Fig. 2: Analysis of the Psl-like polysaccharide as a putative virulence factor and adhesion factor for P. syringae pv. syringae UMAF0158.
figure 2

Virulence determination on inoculated tomato leaflets maintained in vitro. a Representative symptoms developed on tomato leaflets at 6 days postinoculation. b Relative virulence of PssUMAF0158 wild-type and Psl-like polysaccharide mutant in tomato leaflets measured by lesion size. The cellulose mutant was included as a positive virulence control9. Four leaflets per experiment, and three independent experiments were performed. c Bacterial counts (log CFU/ml) after 6 days of inoculation. d Adhesion to mango leaves at 4 h postinoculation. The cellulose mutant was included as a negative adhesion control9. Normalized bacterial cell counts recovered from mango leaves of the different assayed mutants with respect to the wild-type strain counts. The PssUMAF0158 wild-type (PssUMAF0158 wt), PssUMAF0158 cellulose mutant (ΔwssE), PssUMAF0158 Psl-like polysaccharide mutant (ΔpslE), PssUMAF0158 Psl-like complemented strain (ΔpslE + pBBRpslE) and PssUMAF0158 pslE overexpressing strain (PssUMAF0158 wt+pBBRpslE) were tested. Statistical significance was assessed by two-tailed Mann–Whitney test (*p < 0.05, **p < 0.01, ***p < 0.001). Error bars correspond to the standard error of the mean (s.e.m.).

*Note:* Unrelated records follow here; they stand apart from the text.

(* ===== verification/Prelude.v ===== *)
(** * UnrealIRCd: a verification development

    UnrealIRCd is an IRC server written in C.  A connection's bytes go into a
    receive queue (src/dbuf.c); the parser (src/parse.c) takes lines from it,
    finds out on whose behalf a line is sent and which command it names
    (src/hash.c, src/api-command.c), splits its parameters and calls the handler.
    Handlers, which mostly live in modules, work on clients, channels and bans
    with the help of the string, matching, encoding and list routines of the core,
    and ask the permission system, the limits, the rule language and the word filter
    whether a user may do what it asks for.  Servers exchange their users when they
    link and resolve collisions of nicknames.  This library models the core from the
    bytes up to the call of a handler, the data structures beneath it, and the
    services and handlers listed below.

    ** Files

    - [Prelude] (this file): C strings as lists of bytes with checked reads, the
      notation for loop bodies, loops with fuel and their total-correctness rule,
      generic lemmas and tactics.
    - [Chars]: the character tables of src/match.c, the macros of
      include/common.h, [smycmp] and [mycmp].
    - [Glob]: [match_simple], [match_esc], [collapse] (src/match.c), against the
      declarative relation [glob].
    - [Strings]: bounded copies, tokenisers, natural-order comparison and other
      string helpers of src/support.c.
    - [Base64]: [b64_encode], [b64_decode], [inetntop], [encode_ip], [decode_ip]
      (src/support.c).
    - [Utf8]: validation, repair and truncation of UTF-8 (src/utf8.c).
    - [Dbuf]: the block lists of src/dbuf.c, and the class [RecvQueue] that says
      what the parser needs of a receive queue.
    - [Lists]: the intrusive doubly linked lists of src/list.c on a heap of links,
      and the name lists, priority lists and tables built on them.
    - [Client]: the client record, its status and flags (include/struct.h).
    - [Hash]: SipHash and the name, ID and channel tables (src/hash.c).
    - [Whowas]: the nickname history (src/whowas.c).
    - [Command]: the command table (src/api-command.c).
    - [Parse]: the parser (src/parse.c) with [concat_params] (src/misc.c) and
      [dead_socket] (src/socket.c).
    - [ChanMode]: strings of member modes, ranks and prefixes
      (src/api-channelmode.c).
    - [Channel]: channels, their members and the memberships of users
      (src/channel.c), on a store of nodes.
    - [Bans]: the lists +b, +e, +I (src/channel.c) and nick!user\@host strings
      (src/misc.c).
    - [ModeParse]: the parser of mode lines, [parse_chanmode] (src/channel.c).
    - [Crule], [CruleFuncs], [CruleSpec]: the language of spamfilter and connection rules
      (src/modules/crule.c): scanner, recursive-descent parser and evaluation; the functions
      that rules call, on a network whose other modules are parameters; and the abstract
      syntax with its printer, against which the parser is proved.
    - [Operclass]: operator classes and permissions (src/operclass.c, the operclass block of
      src/conf.c).
    - [Badwords]: the word filter (src/match.c) and the removal of formatting codes
      (src/misc.c).
    - [User]: user modes as text, the limits on conversations and the flood counters
      (src/user.c).
    - [Names]: targets per command and UIDs (src/user.c), the syntax of names (src/serv.c,
      src/misc.c), spaces in reasons (src/misc.c).
    - [Nick]: the syntax of nicknames (src/modules/charsys.c) and the handlers by which servers
      introduce, rename and remove users (src/modules/nick.c, kill.c, quit.c).
    - [NickNet]: two linked servers as a transition system over the handlers of [Nick].
    - [MatchUser]: masks and addresses against a client (src/modules/tkl.c [_match_user],
      src/match.c), against a declarative reading of a mask.
    - [Extban]: extended bans (src/api-extban.c and the tests of src/modules/extbans/) and
      [is_banned] (src/channel.c).
    - [BanMask]: the conversion of masks, [clean_ban_mask] (src/channel.c) with the
      [conv_param] callbacks of the extended bans.
    - [BanMode]: the [is_ok] callbacks and [mode_ban_handler] (src/modules/mode.c).
    - [ChanParam]: the modules of channel modes (src/modules/chanmodes/): registration, unloading
      and re-registration with the bits and the slots for parameters (src/api-channelmode.c),
      access, and the parameters of +k, +l and +L behind the class [ParamLaws].
    - [Mode]: the MODE command, [set_mode] and [make_mode_str] (src/modules/mode.c).
    - [ModeLine], [ModeSync]: the lines of a change, and what they do on another server.
    - [Sjoin]: the burst of a channel, [send_channel_modes_sjoin3] (src/modules/server.c) and
      [cmd_sjoin] (src/modules/sjoin.c) with the hook that kicks insecure users of a channel
      that became +z (src/modules/chanmodes/secureonly.c) and the KICKs that result.
    - [SjoinSync], [SjoinMerge]: the effect of a line on modes, members and lists, and the two
      sides of a link.
    - [Tags]: message tags (src/modules/message-tags.c, src/api-messagetag.c) and the checks of
      the modules that define a tag.
    - [ConfPre]: the preprocessor of configuration files (src/conf_preprocessor.c).
    - [Conf]: the parser of configuration files, [config_parse_with_offset], and quoting
      (src/conf.c); [ConfSync]: its loop, files that are printed and read back, and safety.
    - [HTime]: the times of messages ([server_time_to_unix_time], src/misc.c) and their order.
    - [History]: channel history in memory (src/modules/history_backend_mem.c);
      [HistorySpec]: the invariant of a log, for any time tags and, stronger, for those that a
      server writes; [HistoryReq]: the requests.
    - [Join]: the JOIN command (src/modules/join.c) with the hooks of the shipped modules, forwarding
      (chanmodes/link.c), invitations (invite.c) and the join throttle (jointhrottle.c) on the
      channels of [Channel]; [JoinSafe]: its invariant and the steps that keep it; [JoinSpec]: who
      may join, and the command as a whole.

    ** How the code is modelled

    Pure string functions are functions on lists of bytes ([Z] below 256; the build
    makes [char] unsigned).  Where a loop could read past the end of a string or not
    terminate, the loop body is a step function with checked reads and the theorem says
    that it returns without a fault.  Linked structures are heaps: a finite map from
    pointers to links, a missing cell being a fault.  Stateful components are records
    with one function per C function, [None] (or [Oops] in [Crule]) standing for a fault
    ([NULL] dereference, [abort], a write behind an array); the theorems show that the
    fault does not happen, or under which condition.  Words of 64 bits (SipHash) and
    [int] results wrap around explicitly.  Fuel is always computed from the length of
    the input, the size of the heap or the queue length, and each use has a lemma that
    it suffices.  The UID loop of [Names] draws random numbers until one is free: its fuel
    is the number of draws.

    Code reached through function pointers (hooks, efunctions, command handlers), other
    modules that a modelled function asks (security groups, extended bans, GeoIP, text
    analysis, cloaking), regular expressions (PCRE2) and the C library's address
    conversions are parameters, with named hypotheses where a theorem depends on them.
    The directory of [Nick] is the map of clients that the tables of [Hash] implement: its
    keys stand for pointers, being the ID, and the ID with zero bytes behind it for a
    further client with an ID that is in use.

    ** What the theorems show

    - The network: two servers that link always end with the same users
      (C2), nicknames stay unique (C29) and are valid
      everywhere, the channels that two servers merge are the same on both
      (C1, C16), and a MODE command has the same effect on every server
      (C3).  Message tags arrive on the other side of a link
      (C17), and users cannot forge those of servers (C23).
    - JOIN: every path ends with consistent channels (C5), and what becomes of a
      request on every branch, where a user gets onto a channel exactly if it admits him
      (C6).
    - Configuration files: conditions select what is written (C7), text is
      read back (C14), and the parser finishes within its text, with
      directives or without (C39).
    - Channel history: logs stay sorted and within their limits (C9) and
      requests return what they ask for (C10).
    - Bans: what a mask means (C18), who is
      banned (C8), masks in canonical form
      (C13), changes of the lists
      (C12), and the registry of
      channel modes (C35).
    - Refinements of data structures: channel memberships, which are stored twice, are one map
      from (channel, user) to rights (C4); the
      name tables are finite maps (C11); the nickname history is a bounded
      log (C19); channel lists are maps (C30); dbufs are byte
      queues (C31).
    - The parser: bounded receive queues and termination (C25,
      C38), sources cannot be forged
      (C26), handlers run only for clients that the command permits
      (C27).
    - The rule language: printing and parsing (C20), typing and absence of
      faults (C21).
    - Permissions and limits: operator classes (C28), conversations
      (C36), flood counters (C37).
    - The word filter: against a word-by-word reference and, for regular expressions, the matches of
      PCRE2 (C22).
    - Texts and encodings: matching decides [glob] (C24), UTF-8
      (C32), member modes
      (C34), mode lines (C33,
      C15), texts of user modes (C40).

    Further theorems of the files, without a number, cover the copies and tokenisers of [Strings],
    [match_esc] and [collapse], base64 and address encoding, intrusive lists, CIDR ranges, the
    registry of extended bans, error codes of rules, single bad words, reachable command tables, priority lists and bisection, hashing, repair of
    UTF-8, lines of a dbuf, parameters and fake lag, prefixes of members, visibility of channels,
    measures of a text, formatting codes, UIDs, targets per command, and
    behaviour of the code that looks unintended (an operand missing from a rule, a validator that is
    never consulted, an overlapping bad word, a space that is not restored, changes of modes and
    lists that do not reach another server, a tag that is never accepted, messages
    that are stored twice, keys that belong to another channel, configuration files
    that are misread, a parameter slot that two modes share).

    ** What is not modelled

    Sockets, TLS, DNS, logging, sending, module loading, databases, authentication and most of
    the configuration blocks and of the modules.  In [Mode] the notices to users and the notice of an
    override are left out, in [Sjoin] the lines to local users and the forwarding to other servers;
    the modes +f, +F and +H have no model of their parameters.  In [Join] the
    lines to local users, NAMES and the flood protection +f are left out.  The timestamps of MODE, the
    INVITE command, the registration of local users, server bans, security groups, flood protection
    and the client life cycle of src/list.c have no model; each is a component of its own that rests on
    timers, sockets or the configuration blocks. *)From stdpp Require Export base tactics list gmap strings.
From Stdlib Require Export ZArith Lia.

Effects of alg8, wssE and pslE mutations on colony morphology and Congo red binding

The Congo red (CR) binding observed in colonies of wild-type and derivative mutants suggests that these genes are involved in the production of exopolysaccharides. CR agar plates showed that PssUMAF0158 wild-type colonies were dark red, while colonies of the mutants were pale pink (Fig. 3a). Complemented strains restored the wild-type phenotype, and no differences in colony morphology were observed. The pellicle CR binding experiments (Fig. 3b) showed some differences with the plate CR binding experiments (Fig. 3a). The Δalg8,pslE double mutant, which was impaired in plate CR binding compared to the wild-type (Fig. 3a), restored to the wild-type levels in pellicle CR binding (Fig. 3b). Increases of cellulose production were not observed in the Δalg8,pslE strain in the calcofluor staining experiments (Fig. 3c). Overexpression of the wssE gene was also not detected at 4-, 6- and 16 h postinoculation (Supplementary Fig. 6). There were also differences between plate CR binding and pellicle CR binding in the alginate mutant. Cellulose mutant strain complemented with the wssE gene present on the pBBR1MCS5 plasmid fully restored to the wild-type phenotype, but the Psl-like mutant strain complemented with the pslE gene present on the same plasmid only partially restored CR binding in the pellicle. As observed in the CR binding phenotype of the pellicles of the vector control strain (wt + pBBR1MCS5), the plasmid is not affecting CR binding under these conditions. The decrease in CR binding observed in the wt + pBBRpslE strain suggests that expression of the pslE gene under the Plac promoter present on the pBBR1MCS5 plasmid could affect CR binding in the pellicle. The wssE gene deletion completely impaired the ability to bind CR in the pellicle (Fig. 3b). The pellicle CR binding phenotypes observed (Fig. 3b) match with the ability of the tested strains to produce cellulose (Fig. 3c).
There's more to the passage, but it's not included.